START DATA UNDER STUDY
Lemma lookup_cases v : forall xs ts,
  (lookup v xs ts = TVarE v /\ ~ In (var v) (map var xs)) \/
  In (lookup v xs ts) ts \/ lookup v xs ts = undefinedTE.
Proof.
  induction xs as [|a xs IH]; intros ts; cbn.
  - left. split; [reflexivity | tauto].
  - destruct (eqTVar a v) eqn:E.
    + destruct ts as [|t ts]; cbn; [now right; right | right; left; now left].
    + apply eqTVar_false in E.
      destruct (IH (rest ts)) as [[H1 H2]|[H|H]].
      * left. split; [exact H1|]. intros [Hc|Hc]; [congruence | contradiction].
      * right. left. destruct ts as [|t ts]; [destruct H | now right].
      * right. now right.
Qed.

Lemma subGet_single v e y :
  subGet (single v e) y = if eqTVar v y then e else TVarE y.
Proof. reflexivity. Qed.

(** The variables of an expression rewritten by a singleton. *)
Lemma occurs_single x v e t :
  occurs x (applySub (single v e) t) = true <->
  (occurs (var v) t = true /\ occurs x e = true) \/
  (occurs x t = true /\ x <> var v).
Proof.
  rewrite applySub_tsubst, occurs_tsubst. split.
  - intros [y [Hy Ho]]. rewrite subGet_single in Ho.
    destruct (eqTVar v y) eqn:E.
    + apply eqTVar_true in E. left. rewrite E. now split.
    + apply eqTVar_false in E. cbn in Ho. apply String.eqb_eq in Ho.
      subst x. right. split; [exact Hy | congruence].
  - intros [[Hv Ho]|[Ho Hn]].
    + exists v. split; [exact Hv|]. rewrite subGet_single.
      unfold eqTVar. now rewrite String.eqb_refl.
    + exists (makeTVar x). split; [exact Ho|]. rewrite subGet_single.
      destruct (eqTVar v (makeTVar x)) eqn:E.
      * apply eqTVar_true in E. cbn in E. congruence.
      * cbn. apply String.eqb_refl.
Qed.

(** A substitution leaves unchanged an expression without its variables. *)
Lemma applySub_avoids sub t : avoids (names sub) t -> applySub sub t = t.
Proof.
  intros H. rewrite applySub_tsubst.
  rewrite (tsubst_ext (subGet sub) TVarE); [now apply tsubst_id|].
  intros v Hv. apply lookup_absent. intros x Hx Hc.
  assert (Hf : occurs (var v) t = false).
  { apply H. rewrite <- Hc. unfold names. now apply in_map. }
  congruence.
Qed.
END DATA UNDER STUDY
START DATA UNDER STUDY
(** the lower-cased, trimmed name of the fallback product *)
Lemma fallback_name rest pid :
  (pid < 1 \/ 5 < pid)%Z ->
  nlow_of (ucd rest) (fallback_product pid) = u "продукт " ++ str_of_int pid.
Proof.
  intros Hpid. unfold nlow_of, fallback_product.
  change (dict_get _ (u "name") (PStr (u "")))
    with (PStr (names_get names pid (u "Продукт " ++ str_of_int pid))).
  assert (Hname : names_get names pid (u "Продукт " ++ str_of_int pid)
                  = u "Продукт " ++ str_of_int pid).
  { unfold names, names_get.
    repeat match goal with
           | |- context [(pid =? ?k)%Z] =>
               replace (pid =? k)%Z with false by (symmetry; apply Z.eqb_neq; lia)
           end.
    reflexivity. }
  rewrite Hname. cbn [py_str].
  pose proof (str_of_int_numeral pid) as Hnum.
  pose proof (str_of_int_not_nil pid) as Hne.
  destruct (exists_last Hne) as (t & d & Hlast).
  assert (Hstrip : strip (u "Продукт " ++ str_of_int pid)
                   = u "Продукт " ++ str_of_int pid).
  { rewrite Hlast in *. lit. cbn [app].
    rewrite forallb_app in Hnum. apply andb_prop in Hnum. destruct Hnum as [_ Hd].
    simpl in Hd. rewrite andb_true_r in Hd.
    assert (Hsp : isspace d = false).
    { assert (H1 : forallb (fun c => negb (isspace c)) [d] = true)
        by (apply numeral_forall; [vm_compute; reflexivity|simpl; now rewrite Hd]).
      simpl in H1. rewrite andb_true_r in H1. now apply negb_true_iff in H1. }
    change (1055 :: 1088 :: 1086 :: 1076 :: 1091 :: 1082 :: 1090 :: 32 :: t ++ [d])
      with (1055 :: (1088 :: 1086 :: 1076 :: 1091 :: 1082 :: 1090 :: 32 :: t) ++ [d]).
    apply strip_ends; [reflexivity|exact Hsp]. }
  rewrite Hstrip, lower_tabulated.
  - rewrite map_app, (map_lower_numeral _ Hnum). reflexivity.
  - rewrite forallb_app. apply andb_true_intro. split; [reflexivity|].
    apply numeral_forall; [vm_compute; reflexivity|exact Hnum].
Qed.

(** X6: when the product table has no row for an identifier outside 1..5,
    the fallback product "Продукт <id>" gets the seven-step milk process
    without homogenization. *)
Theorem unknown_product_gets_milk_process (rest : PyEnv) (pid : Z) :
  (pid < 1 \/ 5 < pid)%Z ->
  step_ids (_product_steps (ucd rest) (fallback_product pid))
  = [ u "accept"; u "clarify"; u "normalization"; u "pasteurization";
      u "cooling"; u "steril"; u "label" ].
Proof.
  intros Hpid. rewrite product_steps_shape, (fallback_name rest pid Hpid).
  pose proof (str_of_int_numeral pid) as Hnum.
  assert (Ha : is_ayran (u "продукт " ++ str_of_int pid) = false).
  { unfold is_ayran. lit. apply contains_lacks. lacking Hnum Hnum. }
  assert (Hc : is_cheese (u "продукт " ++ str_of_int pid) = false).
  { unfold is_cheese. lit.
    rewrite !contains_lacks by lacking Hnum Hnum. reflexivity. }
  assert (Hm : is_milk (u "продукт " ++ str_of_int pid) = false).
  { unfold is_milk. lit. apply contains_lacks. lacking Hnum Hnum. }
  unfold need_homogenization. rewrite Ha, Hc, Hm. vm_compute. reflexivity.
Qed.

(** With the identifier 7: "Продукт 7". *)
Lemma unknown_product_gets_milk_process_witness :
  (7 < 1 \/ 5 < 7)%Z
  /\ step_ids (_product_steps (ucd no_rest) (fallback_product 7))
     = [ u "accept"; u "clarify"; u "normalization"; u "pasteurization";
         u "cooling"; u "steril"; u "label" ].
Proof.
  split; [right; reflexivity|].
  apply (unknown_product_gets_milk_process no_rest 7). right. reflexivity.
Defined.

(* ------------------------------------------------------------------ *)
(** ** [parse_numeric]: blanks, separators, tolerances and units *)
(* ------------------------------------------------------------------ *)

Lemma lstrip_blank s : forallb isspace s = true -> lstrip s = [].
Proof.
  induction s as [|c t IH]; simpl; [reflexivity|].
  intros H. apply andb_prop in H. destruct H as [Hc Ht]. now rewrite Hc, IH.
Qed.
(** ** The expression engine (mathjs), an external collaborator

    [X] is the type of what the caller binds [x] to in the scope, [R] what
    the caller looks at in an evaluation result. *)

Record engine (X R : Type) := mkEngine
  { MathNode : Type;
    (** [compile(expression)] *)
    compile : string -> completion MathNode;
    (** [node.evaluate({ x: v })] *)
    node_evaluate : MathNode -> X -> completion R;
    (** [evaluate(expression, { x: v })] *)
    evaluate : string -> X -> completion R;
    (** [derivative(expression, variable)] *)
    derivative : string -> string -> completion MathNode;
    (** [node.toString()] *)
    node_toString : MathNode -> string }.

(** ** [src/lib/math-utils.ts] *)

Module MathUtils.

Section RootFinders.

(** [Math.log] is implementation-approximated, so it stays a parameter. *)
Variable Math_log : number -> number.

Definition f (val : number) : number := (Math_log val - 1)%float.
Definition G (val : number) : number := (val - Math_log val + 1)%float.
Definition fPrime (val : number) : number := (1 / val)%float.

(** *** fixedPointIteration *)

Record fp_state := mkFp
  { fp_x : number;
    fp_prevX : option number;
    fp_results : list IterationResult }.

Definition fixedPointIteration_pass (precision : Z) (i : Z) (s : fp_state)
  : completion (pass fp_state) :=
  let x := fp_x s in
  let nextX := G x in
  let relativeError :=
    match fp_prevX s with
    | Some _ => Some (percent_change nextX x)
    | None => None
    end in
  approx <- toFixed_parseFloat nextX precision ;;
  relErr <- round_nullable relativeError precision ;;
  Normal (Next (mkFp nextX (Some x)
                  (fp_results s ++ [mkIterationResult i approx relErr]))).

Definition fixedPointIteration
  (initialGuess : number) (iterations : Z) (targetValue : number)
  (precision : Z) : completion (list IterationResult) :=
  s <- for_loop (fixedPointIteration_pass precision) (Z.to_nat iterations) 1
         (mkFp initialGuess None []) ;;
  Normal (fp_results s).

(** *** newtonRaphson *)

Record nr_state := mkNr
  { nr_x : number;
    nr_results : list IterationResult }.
END DATA UNDER STUDY
START DATA UNDER STUDY
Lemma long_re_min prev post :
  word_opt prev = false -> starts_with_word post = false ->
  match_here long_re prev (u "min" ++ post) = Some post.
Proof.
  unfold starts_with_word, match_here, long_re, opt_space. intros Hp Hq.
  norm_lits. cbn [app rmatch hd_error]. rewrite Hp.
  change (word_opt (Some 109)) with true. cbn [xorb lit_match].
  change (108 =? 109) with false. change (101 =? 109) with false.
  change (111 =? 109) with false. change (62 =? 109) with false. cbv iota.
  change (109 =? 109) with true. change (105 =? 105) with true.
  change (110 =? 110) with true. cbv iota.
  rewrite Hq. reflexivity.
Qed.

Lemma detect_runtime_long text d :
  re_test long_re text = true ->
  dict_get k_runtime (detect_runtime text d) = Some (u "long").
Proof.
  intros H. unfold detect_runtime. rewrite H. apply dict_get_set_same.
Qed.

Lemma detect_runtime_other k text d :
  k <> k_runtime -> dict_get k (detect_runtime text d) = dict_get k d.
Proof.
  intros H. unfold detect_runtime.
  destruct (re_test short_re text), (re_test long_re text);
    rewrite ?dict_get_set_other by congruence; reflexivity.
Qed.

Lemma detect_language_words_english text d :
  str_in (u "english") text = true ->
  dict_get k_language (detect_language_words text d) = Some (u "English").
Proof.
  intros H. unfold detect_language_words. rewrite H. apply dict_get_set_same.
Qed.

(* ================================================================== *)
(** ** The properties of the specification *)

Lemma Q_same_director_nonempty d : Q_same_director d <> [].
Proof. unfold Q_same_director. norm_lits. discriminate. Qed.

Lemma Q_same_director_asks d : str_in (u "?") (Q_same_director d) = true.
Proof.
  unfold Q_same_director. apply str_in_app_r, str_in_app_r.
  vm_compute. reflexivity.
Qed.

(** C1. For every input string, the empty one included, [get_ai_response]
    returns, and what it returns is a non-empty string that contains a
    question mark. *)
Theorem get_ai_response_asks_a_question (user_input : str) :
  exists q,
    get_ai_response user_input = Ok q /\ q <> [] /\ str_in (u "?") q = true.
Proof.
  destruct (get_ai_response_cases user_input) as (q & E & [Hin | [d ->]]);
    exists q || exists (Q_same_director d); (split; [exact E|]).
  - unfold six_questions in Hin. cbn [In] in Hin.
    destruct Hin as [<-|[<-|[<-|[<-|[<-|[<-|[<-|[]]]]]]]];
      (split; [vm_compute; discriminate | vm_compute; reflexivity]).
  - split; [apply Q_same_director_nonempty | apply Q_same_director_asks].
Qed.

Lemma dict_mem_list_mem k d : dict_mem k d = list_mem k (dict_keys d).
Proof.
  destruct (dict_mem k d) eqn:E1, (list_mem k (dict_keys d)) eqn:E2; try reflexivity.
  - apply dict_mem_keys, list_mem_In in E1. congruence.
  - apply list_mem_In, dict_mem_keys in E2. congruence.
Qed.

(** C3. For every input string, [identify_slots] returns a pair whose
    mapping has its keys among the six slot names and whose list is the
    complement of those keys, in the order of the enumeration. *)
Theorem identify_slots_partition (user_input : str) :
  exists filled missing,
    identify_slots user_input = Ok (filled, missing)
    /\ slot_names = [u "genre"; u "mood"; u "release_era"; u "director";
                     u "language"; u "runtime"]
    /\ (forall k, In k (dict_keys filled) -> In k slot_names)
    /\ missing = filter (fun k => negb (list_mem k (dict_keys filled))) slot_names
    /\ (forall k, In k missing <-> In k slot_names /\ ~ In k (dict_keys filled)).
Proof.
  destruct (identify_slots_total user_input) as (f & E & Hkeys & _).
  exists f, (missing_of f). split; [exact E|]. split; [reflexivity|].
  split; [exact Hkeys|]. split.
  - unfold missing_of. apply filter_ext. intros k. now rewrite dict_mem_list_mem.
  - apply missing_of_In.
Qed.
END DATA UNDER STUDY
WORK INSTRUCTION
Every line that includes "iota" must be copied from the material above.

OUTPUT OF THE TASK
  change (111 =? 109) with false. change (62 =? 109) with false. cbv iota.
  change (110 =? 110) with true. cbv iota.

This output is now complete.